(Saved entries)
(** C2.  [processSinglePDFWithRetry] keeps the schedule of the
    specification.  With [R >= 1] configured attempts, the run on a file is
    the schedule that starts with attempt 1: an attempt [k < R] that fails
    sleeps nothing itself, is followed by one sleep of exactly [2^k] time
    units of one second, and attempt [k + 1] starts right after that sleep;
    when attempt [R] fails nothing is slept any more and the file has
    failed.  So the sleeps of a run are [2^1], [2^2], ..., [2^k] time
    units, one after each of the first [k] attempts, and then at most one
    wait of the workflow trigger of the attempt that succeeded; and for a
    file that fails all [R] attempts they are the delays for [k] from 1 to
    [R - 1], which add up to [2^R - 2] time units. *)
Theorem backoff_schedule (CONFIG : Config) (f : JFile) (w : World) :
  let R := Z.to_nat (RETRY_ATTEMPTS CONFIG) in
  let run := processSinglePDFWithRetry CONFIG f w in
  ((1 <= R)%nat -> scheduled CONFIG f R 1 w run)
  /\ (exists k wf,
      slept run.2 = slept w ++ map (fun j => 2 ^ Z.of_nat j * timeUnit) (seq 1 k) ++ wf
      /\ ((run.1 = Normal false /\ k = (R - 1)%nat /\ wf = [])
          \/ (run.1 = Normal true /\ (k < R)%nat /\ (wf = [] \/ wf = [2000]))))
  /\ (run.1 = Normal false ->
      slept run.2 = slept w ++ backoffDelays R
      /\ total (backoffDelays R) = geometric (R - 1) * timeUnit
      /\ geometric (R - 1) = 2 ^ Z.of_nat (Nat.max R 1) - 2).
Proof.
  intros R run. split.
  { intros HR. subst run. unfold processSinglePDFWithRetry. fold R.
    destruct R as [|n] eqn:ER; [lia|].
    apply (retryLoop_scheduled CONFIG f n 0 w). subst R. lia. }
  destruct (retryLoop_slept CONFIG f R 0 w run.1 run.2) as (k & wf & Hs & Hcases);
    [subst R; lia|apply run_eta|].
  split; [exists k, wf; split; [exact Hs|exact Hcases]|].
  intros Hfalse. destruct Hcases as [(_ & -> & ->)|(Htrue & _)]; [|congruence].
  rewrite app_nil_r in Hs. split; [exact Hs|]. split; [apply total_delays|].
  rewrite geometric_closed. f_equal. f_equal. lia.
Qed.

Lemma backoff_schedule_witness :
  let w := demo_world [] [] false 0 in
  let f := in_source "gone.pdf" in
  let run := processSinglePDFWithRetry default_config f w in
  (1 <= Z.to_nat (RETRY_ATTEMPTS default_config))%nat
  /\ scheduled default_config f 3 1 w run
  /\ run.1 = Normal false
  /\ slept run.2 = [2000; 4000].
Proof.
  intros w f run.
  assert (1 <= Z.to_nat (RETRY_ATTEMPTS default_config))%nat as HR by (vm_compute; lia).
  assert (run.1 = Normal false) as H by (vm_compute; reflexivity).
  destruct (backoff_schedule default_config f w) as (S1 & _ & S3).
  split; [exact HR|]. split; [exact (S1 HR)|]. split; [exact H|].
  exact (proj1 (S3 H)).
Defined.

(** ** The import transaction *)

Lemma uploadPDFFile_succeeds i f : succeeds (uploadPDFFile i f).
Proof.
  unfold uploadPDFFile. apply succeeds_try_catch. intros e.
  apply succeeds_bind; [apply succeeds_logger|intros _; apply succeeds_ret].
Qed.

Lemma deleteSord_run i w :
  deleteSord i w =
  match next_reply (ix w) with
  | Answer =>
      (Normal tt,
       set_ix (set_sords (filter (fun s => id s <> i) (sords (ix w))) (nextId (ix w))
                 (record_call OpDeleteSord (ix w))) w)
  | r => (Thrown (RemoteException OpDeleteSord r), set_ix (record_call OpDeleteSord (ix w)) w)
  end.
Proof.
  unfold deleteSord, ix_call, bind, remote. destruct (next_reply (ix w)); reflexivity.
Qed.


Lemma import_after_failed_upload (CONFIG : Config) (f : JFile) (w w1 w2 : World) (i : Z) :
  importCheckin CONFIG f w = (Normal i, w1) ->
  uploadPDFFile i f w1 = (Normal false, w2) ->
  importFileToELOWithValidation CONFIG f w =
  (Thrown (Error "File upload failed"),
   add_log {| level := ERROR; text := "Error importing file to ELO: " +:+ getName f;
              cause := Some (Error "File upload failed") |}
     match next_reply (ix w2) with
     | Answer =>
         set_ix (set_sords (filter (fun s => id s <> i) (sords (ix w2))) (nextId (ix w2))
                   (record_call OpDeleteSord (ix w2))) w2
     | r =>
         add_log {| level := WARN;
                    text := "Failed to cleanup failed import for Sord ID: " +:+ pretty i;
                    cause := Some (RemoteException OpDeleteSord r) |}
           (set_ix (record_call OpDeleteSord (ix w2)) w2)
     end).
Proof.
  intros H1 H2.
  unfold importFileToELOWithValidation, try_catch. unfold bind at 1. rewrite H1.
  unfold importUpload. unfold bind at 1. rewrite H2. cbv iota.
  unfold bind at 1, try_catch. rewrite deleteSord_run.
  destruct (next_reply (ix w2)); reflexivity.
Qed.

§ What the exercise asks
Look through the records above for the string "OpDeleteSord", then copy every line that has it.

§ Written response
                 (record_call OpDeleteSord (ix w))) w)
  | r => (Thrown (RemoteException OpDeleteSord r), set_ix (record_call OpDeleteSord (ix w)) w)
                   (record_call OpDeleteSord (ix w2))) w2
                    cause := Some (RemoteException OpDeleteSord r) |}
           (set_ix (record_call OpDeleteSord (ix w2)) w2)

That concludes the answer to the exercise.